Pit Crews push racers, already in their crafts, two by two up Nashville’s Main Street hill — a view of the town gazebo and the finish line at the other end. At the top, drivers draw straws to pick lanes. Crew members worry about possible wheel wobbles that might occur if riders hit a manhole cover just off the center of the right hand lane.
It’s not soap box derby racing or even car racing of any kind. Instead, it’s wheeled contraptions based around a folk icon – the outhouse. Which begs the question – do you floor it or flush it?
Actually, it’s not a race for speed, but for distance, which results in some surprising strategy.
“I’m top heavy so I have to learn forward to get the momentum. So I knew the closer I get to the ground the better it was going to be.”
That’s Corene Crawhorn, the driver of Brown County Healthy Living’s loo. Crawhorn’s team pushes the back wheels of her commode over a plywood stop, which has a quick release, letting both houses roll simultaneously….
Racers run in one of two divisions. Those in division one, the majority of participants, use a provided four wheel base, while those in division two are allowed to use their own wheels and create their own base.
No matter the division, each japoly has one center steering wheel, a wooden structure and of course a porcelain seat. Every competing toilet comes with its own embellishments-some look like Tiki huts or castles — and then there’s John Zody’s.
Zody says he tries to outdo himself every year. This year’s not only rolls, it rocks, too
Zody even dressed himself up for the event.
“It’s a spandex outfit with platform shoes with a big silver diaper. Came with no instructions and that’s my wife there. Took her about half an hour to figure out how to put it on me,” Zody said.

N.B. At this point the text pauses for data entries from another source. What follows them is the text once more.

Lemma memalign_spec k n root tabs P s :
  vmalloc_ok root tabs P s → 0 ≤ k ≤ 46 → 0 < n ≤ 2 ^ 47 → VLO + 2 ^ Z.max k 12 + n + 8192 ≤ vfree_top s →
  unless_full ops full (pages_for n) (vm_pages s) (vm_memalign ops me root (2 ^ k) n s) (allocated root tabs P s k n).
Proof.
  intros Hok Hk Hn Hroom. assert (Hk' : ∃ k', k' = Z.max k 3) by eauto. destruct Hk' as [k' Ek].
  assert (E : vm_memalign ops me root (2 ^ k) n s = vm_memalign ops me root (2 ^ k') n s).
  { unfold vm_memalign. rewrite !is_power_of_2_pow2 by lia.
    replace (if 2 ^ k <? 8 then 8 else 2 ^ k) with (if 2 ^ k' <? 8 then 8 else 2 ^ k'); [done|].
    destruct (decide (3 ≤ k)); [replace k' with k by lia; done|].
    replace k' with 3 by lia. assert (k = 0 ∨ k = 1 ∨ k = 2) as [->|[->| ->]] by lia; reflexivity. }
  rewrite E. apply (unless_mono _ _ _ _ _ (allocated root tabs P s k' n)).
  - destruct (decide (2 ^ k' + n ≤ 4096)) as [Hs|Hs]; [|apply many_pages_spec; try done; try lia; by replace (Z.max k' 12) with (Z.max k 12) by lia].
    assert (k' < 12). { apply Z.lt_nge. intros Hge. apply (Z.pow_le_mono_r 2) in Hge; lia. }
    unfold vm_memalign. rewrite (proj2 (Z.eqb_neq n 0)), is_power_of_2_pow2 by lia.
    assert (2 ^ 3 ≤ 2 ^ k') by (apply Z.pow_le_mono_r; lia). rewrite (proj2 (Z.ltb_ge (2 ^ k') 8)) by lia.
    rewrite u64_small, (proj2 (Z.leb_le _ PAGE_SIZE)) by (change PAGE_SIZE with 4096; lia).
    eapply (unless_later _ _ 4 0); [constructor| |apply one_page_spec; try done; lia].
    unfold pages_for, tables_max. Z.div_mod_to_equations. lia.
  - intros [mem s'] (p0 & pgs & tabs' & P' & H1 & H2 & H3 & H4 & H5 & H6). exists p0, pgs, tabs', P'.
    split_and!; try done; try apply H6. apply (mod_pow2_le mem k k'); [lia|done].
Qed.

(** ** Release *)

Lemma page_of_spec s root tabs p0 pgs k va :
  pt_ok root tabs (vm_mem s) → backed s root p0 pgs → 0 ≤ k < Z.of_nat (length pgs) → vpn va 0 = vpn p0 0 + k →
  page_of root va s = Ret (nth (Z.to_nat k) pgs 0).
Proof.
  intros Hok Hb Hk Hva. destruct (Hb k Hk va Hva) as (a & e & Hw & He). unfold page_of.
  rewrite (virt_to_pte_phys_spec root tabs s va _ _ _ Hok Hw). cbn [bind]. rewrite He. do 2 f_equal.
  destruct (pte_addr_page e) as [Hal Hr]. rewrite He in Hal, Hr. change PAGE_SIZE with 4096 in *.
  change (u64 (Z.lnot (4096 - 1))) with (2 ^ 64 - 2 ^ 12). pose proof (Z.mod_pos_bound va 4096).
  rewrite land_high_ones by lia. change (2 ^ 12) with 4096. Z.div_mod_to_equations. lia.
Qed.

But aesthetic modifications aren’t the only changes drivers and their crews have made. Tommy House, the engineer for the Brown County Health and Wellness team wouldn’t share details of his remodel.
“I can’t reveal that but I want the world to know, I did not go to college. I went to the School of hard knocks and I used my head. I consulted engineers and they would not help me, so hillbilly engineering got er done! The best thing was I was just trying to beat our competitor, Bear Hardware. We had a gentleman’s bet of Coke or Mountain Dew and it looks like I’m drinkin’ me a nice cold Coke,” House said.
Whatever he did must have worked, because the Health and Wellness team wins the final race in its division and faces the Lions Club – winners of Division II
But the Lions Club team has the upper hand, using two bicycle wheels with training wheels on the side to take the throne. Event organizer Bob Kirlin says the event raises about 5-thousand dollars yearly for charity. But why race outhouses in the first place? Kirlin says he really doesn’t know.
“I can’t really tell you that there’s a story behind it. Of course in beautiful Brown County there’s a lot of outhouses out in our county and we just thought it’d be nice just to race outhouses. If you go onto your website there’s probably over 100 outhouses all over the united states, so we just decided to have one here in beautiful Brown County,” Kirlin said.
Whatever the reason, Kirlin says the number of event participants has nearly doubled since the inaugural “runs” in 2004.